With the increasing knowledge of shortwave radiation, it is widely used in wireless communications, radar observations, industrial manufacturing, and medical treatments. Despite of the benefits from shortwave, these wide applications expose humans to the risk of shortwave electromagnetic radiation, which is alleged to cause potential damage to biological systems. This review focused on the exposure to shortwave electromagnetic radiation, considering in vitro, in vivo and epidemiological results that have provided insight into the biological effects and mechanisms of shortwave. Additionally, some protective measures and suggestions are discussed here in the hope of obtaining more benefits from shortwave with fewer health risks.
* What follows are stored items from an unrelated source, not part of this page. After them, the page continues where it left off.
(** [scan_once], [JSONObject] and [JSONArray]; [fuel] bounds the nesting
    and the number of items. *)
Fixpoint scan_once (fuel : nat) (s : string) {struct fuel} : option (pyobj * string) :=
  match fuel with
  | O => None
  | S f =>
      match s with
      | EmptyString => None
      | String c r =>
          if Ascii.eqb c Str.dquote then
            match scanstring r with
            | Some (x, rest) => Some (PyStr x, rest)
            | None => None
            end
          else match c with
               | "{" =>
                   match skip_ws r with
                   | String "}" rest => Some (PyDict [], rest)
                   | r1 => match parse_members f r1 [] with
                           | Some (items, rest) => Some (PyDict items, rest)
                           | None => None
                           end
                   end
               | "[" =>
                   match skip_ws r with
                   | String "]" rest => Some (PyList [], rest)
                   | r1 => match parse_elements f r1 [] with
                           | Some (l, rest) => Some (PyList l, rest)
                           | None => None
                           end
                   end
               | "n" => match strip_prefix "ull" r with
                        | Some rest => Some (PyNone, rest)
                        | None => None
                        end
               | "t" => match strip_prefix "rue" r with
                        | Some rest => Some (PyBool true, rest)
                        | None => None
                        end
               | "f" => match strip_prefix "alse" r with
                        | Some rest => Some (PyBool false, rest)
                        | None => None
                        end
               | _ => scan_number s
               end%char
      end
  end

with parse_members (fuel : nat) (s : string) (acc : list (pystr * pyobj))
    {struct fuel} : option (list (pystr * pyobj) * string) :=
  match fuel with
  | O => None
  | S f =>
      match s with
      | String c r =>
          if Ascii.eqb c Str.dquote then
            match scanstring r with
            | Some (k, r1) =>
                match skip_ws r1 with
                | String ":" r2 =>
                    match scan_once f (skip_ws r2) with
                    | Some (v, r3) =>
                        match skip_ws r3 with
                        | String "}" rest => Some (dict_set k v acc, rest)
                        | String "," r4 => parse_members f (skip_ws r4) (dict_set k v acc)
                        | _ => None
                        end
                    | None => None
                    end
                | _ => None
                end
            | None => None
            end
          else None
      | EmptyString => None
      end
  end

with parse_elements (fuel : nat) (s : string) (acc : list pyobj)
    {struct fuel} : option (list pyobj * string) :=
  match fuel with
  | O => None
  | S f =>
      match scan_once f s with
      | Some (v, r1) =>
          match skip_ws r1 with
          | String "]" rest => Some ((acc ++ [v])%list, rest)
          | String "," r2 => parse_elements f (skip_ws r2) (acc ++ [v])%list
          | _ => None
          end
      | None => None
      end
  end.

(** [json.loads(s)]: one value between optional whitespace, nothing after *)
Definition loads (s : string) : option pyobj :=
  match scan_once (S (String.length s)) (skip_ws s) with
  | Some (v, rest) =>
      match skip_ws rest with
      | EmptyString => Some v
      | _ => None
      end
  | None => None
  end.

End Py.

(** ** Exceptions *)

Inductive result (A : Type) : Type :=
| Ok (a : A)
| Raise (exn : string).

Arguments Ok {A} a.
Arguments Raise {A} exn.

Definition bind {A B} (m : result A) (k : A -> result B) : result B :=
  match m with
  | Ok a => k a
  | Raise e => Raise e
  end.

Notation "'let*' x := m 'in' k" := (bind m (fun x => k))
  (at level 10, x name, m at level 100, k at level 200).

(** ** Flask and Werkzeug *)

Module Flask.

Import Py.

(** *** Requests and responses *)

(** A request as the WSGI environ gives it: [REQUEST_METHOD],
    [PATH_INFO], [QUERY_STRING], the [HTTP_] variables made from the
    header lines ([HTTP_HOST], [HTTP_CONNECTION], ...) and the body. *)
Record Request := {
  request_method : string;
  path_info : string;
  query_string : string;
  http : gmap string string;
  request_data : string
}.

(** [Request.method], which routing uses: the method in upper case. *)
Definition method (r : Request) : string := Str.upper (request_method r).

(** [Request.path]: one leading slash, then [PATH_INFO] without its own. *)
Definition path (r : Request) : string :=
  String "/" (Str.lstrip "/" (path_info r)).

(** The path [MapAdapter.match] works on: as [Request.path], but empty
    for an empty [PATH_INFO]. *)
Definition path_part (r : Request) : string :=
  match path_info r with
  | EmptyString => EmptyString
  | _ => path r
  end.

Record Response := {
  status_code : nat;
  headers : list (string * string);
  data : string
}.

(** [Headers.get]: names compare without case. *)
Fixpoint header_get (name : string) (hs : list (string * string)) : option string :=
  match hs with
  | [] => None
  | (k, v) :: r => if String.eqb (Str.lower k) (Str.lower name) then Some v
                   else header_get name r
  end.

(** [Response.content_type] and [Response.mimetype] (the content type
    without its parameters). *)
Definition content_type (r : Response) : option string :=
  header_get "Content-Type" (headers r).

Definition mimetype (r : Response) : option string :=
  match content_type r with
  | Some ct => Some (Str.strip (Str.before ";" ct))
  | None => None
  end.

(** [werkzeug.utils.get_content_type]: text types carry the charset. *)
Definition charset_mimetypes : list string :=
  ["application/ecmascript"; "application/javascript"; "application/sql";
   "application/xml"; "application/xml-dtd";
   "application/xml-external-parsed-entity"].

Definition get_content_type (mime charset : string) : string :=
  if String.prefix "text/" mime
     || existsb (String.eqb mime) charset_mimetypes
     || Str.has_suffix "+xml" mime
  then mime ++ "; charset=" ++ charset
  else mime.

(** [Response(body, status=status, mimetype=mime)]; [body] is the encoded
    text. *)
Definition make_Response (body : string) (status : nat) (mime : string) : Response :=
  {| status_code := status;
     headers := [("Content-Type", get_content_type mime "utf-8")];
     data := body |}.

Definition default_mimetype : string := "text/html".

(** Statuses that never carry a body. *)
Definition bodyless (status : nat) : bool :=
  ((100 <=? status)%nat && (status <? 200)%nat)
  || (status =? 204)%nat || (status =? 304)%nat.

(** [Response.get_wsgi_response]: the content length is filled in, and a
    request whose [REQUEST_METHOD] is [HEAD] gets the headers without the
    body. *)
Definition get_wsgi_response (req : Request) (r : Response) : Response :=
  {| status_code := status_code r;
     headers :=
       match header_get "Content-Length" (headers r) with
       | Some _ => headers r
       | None =>
           if bodyless (status_code r) then headers r
           else (headers r ++ [("Content-Length", Str.of_nat (String.length (data r)))])%list
       end;
     data := if String.eqb (request_method req) "HEAD" || bodyless (status_code r)
             then "" else data r |}.

(** *** The process and the platform *)

Record Config := {
  DEBUG : bool;
  SERVER_NAME : option string
}.

(** [os.environ], [sys.argv], what the nearest [.env] and [.flaskenv]
    files define (empty without python-dotenv or without such a file), and
    whether the operating system lets the process bind an address. *)
Record Process := {
  os_environ : gmap string string;
  sys_argv : list string;
  dotenv_files : gmap string string;
  can_bind : string -> nat -> bool
}.

(** What is read each time a reply is made: the clock, as the server
    prints it, and the order in which the interpreter iterates a set. *)
Record Moment := {
  date : string;
  set_order : nat
}.

(** Behaviour of the installed libraries and of the machine that the
    model takes as given. *)
Record Platform := {
  (* whether the [idna] codec encodes a host name that is not ASCII *)
  idna_unicode : string -> bool;
  (* the reply of [send_static_file(filename)], a 404 when there is no
     such file *)
  send_static_file : string -> Request -> Response;
  (* what [DebuggedApplication] answers by itself, if it does *)
  debugger : Request -> option Response;
  (* [MapAdapter.make_redirect_url(path)] *)
  redirect_url : Request -> string -> string;
  (* [socket.fromfd(fd).getsockname()], if the descriptor is a socket *)
  socket_of_fd : string -> option (string * nat);
  (* [WSGIRequestHandler.version_string()] *)
  server_version : string
}.

(** [helpers.get_debug_flag] *)
Definition get_debug_flag (env : gmap string string) : bool :=
  match env !! "FLASK_DEBUG" with
  | Some val =>
      negb (String.eqb val "")
      && negb (existsb (String.eqb (Str.lower val)) ["0"; "false"; "no"])
  | None => false
  end.

(** [helpers.get_load_dotenv(True)] *)
Definition get_load_dotenv (env : gmap string string) : bool :=
  match env !! "FLASK_SKIP_DOTENV" with
  | Some val =>
      String.eqb val ""
      || existsb (String.eqb (Str.lower val)) ["0"; "false"; "no"]
  | None => true
  end.

(** [os.environ] once [Flask.run] has loaded the dotenv files: their
    variables join the environment without replacing any. *)
Definition environ_after_dotenv (proc : Process) : gmap string string :=
  if get_load_dotenv (os_environ proc)
  then os_environ proc ∪ dotenv_files proc
  else os_environ proc.

(** The debug flag [Flask.run] settles on, given the flag of the
    application: with dotenv loading on, a [FLASK_DEBUG] in the
    environment decides. *)
Definition run_debug (current : bool) (proc : Process) : bool :=
  if get_load_dotenv (os_environ proc) then
    match environ_after_dotenv proc !! "FLASK_DEBUG" with
    | Some _ => get_debug_flag (environ_after_dotenv proc)
    | None => current
    end
  else current.

(** *** Views *)

(** What a view may return: a text, given by its UTF-8 bytes, or a
    response object. *)
Inductive ResponseReturnValue :=
| RvStr (s : string)
| RvResponse (r : Response).

(** A view function: its [__name__] and its body, run with the
    application and request contexts pushed and the arguments the URL
    rule extracted. *)
Record ViewFunc := {
  view_name : string;
  view_call : Config -> Request -> list (string * string) -> ResponseReturnValue
}.

(** [DefaultJSONProvider.response], which [jsonify] calls: compact text
    out of debug mode, indented text in debug mode, keys sorted, a final
    newline, mimetype [application/json]. *)
Definition json_dump_args (cfg : Config) : dump_args :=
  if DEBUG cfg
  then {| indent := Some 2; separators := None; sort_keys := true |}
  else {| indent := None; separators := Some (",", ":"); sort_keys := true |}.

Definition jsonify (cfg : Config) (obj : pyobj) : Response :=
  make_Response (dumps (json_dump_args cfg) obj ++ Str.chr Str.newline)
                200 "application/json".

(** [Flask.make_response] *)
Definition make_response (rv : ResponseReturnValue) : Response :=
  match rv with
  | RvStr s => make_Response s 200 default_mimetype
  | RvResponse r => r
  end.

(** *** Sets of method names *)

(** A Python set of method names is kept as a sorted list without
    repeats; [iterate_set] lists it in the order the interpreter iterates
    it, which the hash seed of the process decides. *)
Fixpoint set_add (m : string) (l : list string) : list string :=
  match l with
  | [] => [m]
  | x :: r => if String.eqb m x then l
              else if String.ltb m x then m :: l
              else x :: set_add m r
  end.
Shortwave (SW) is a part of the electromagnetic spectrum, and it has a frequency range varying from 3 MHz to 30 MHz, which belongs to the high frequency (HF) band. This HF band is frequently used in military radars, radio transmissions and industrial equipment. Additionally, several technologies based on the delivery of SW radio frequency energy are available for therapeutic medical applications [1,2,3].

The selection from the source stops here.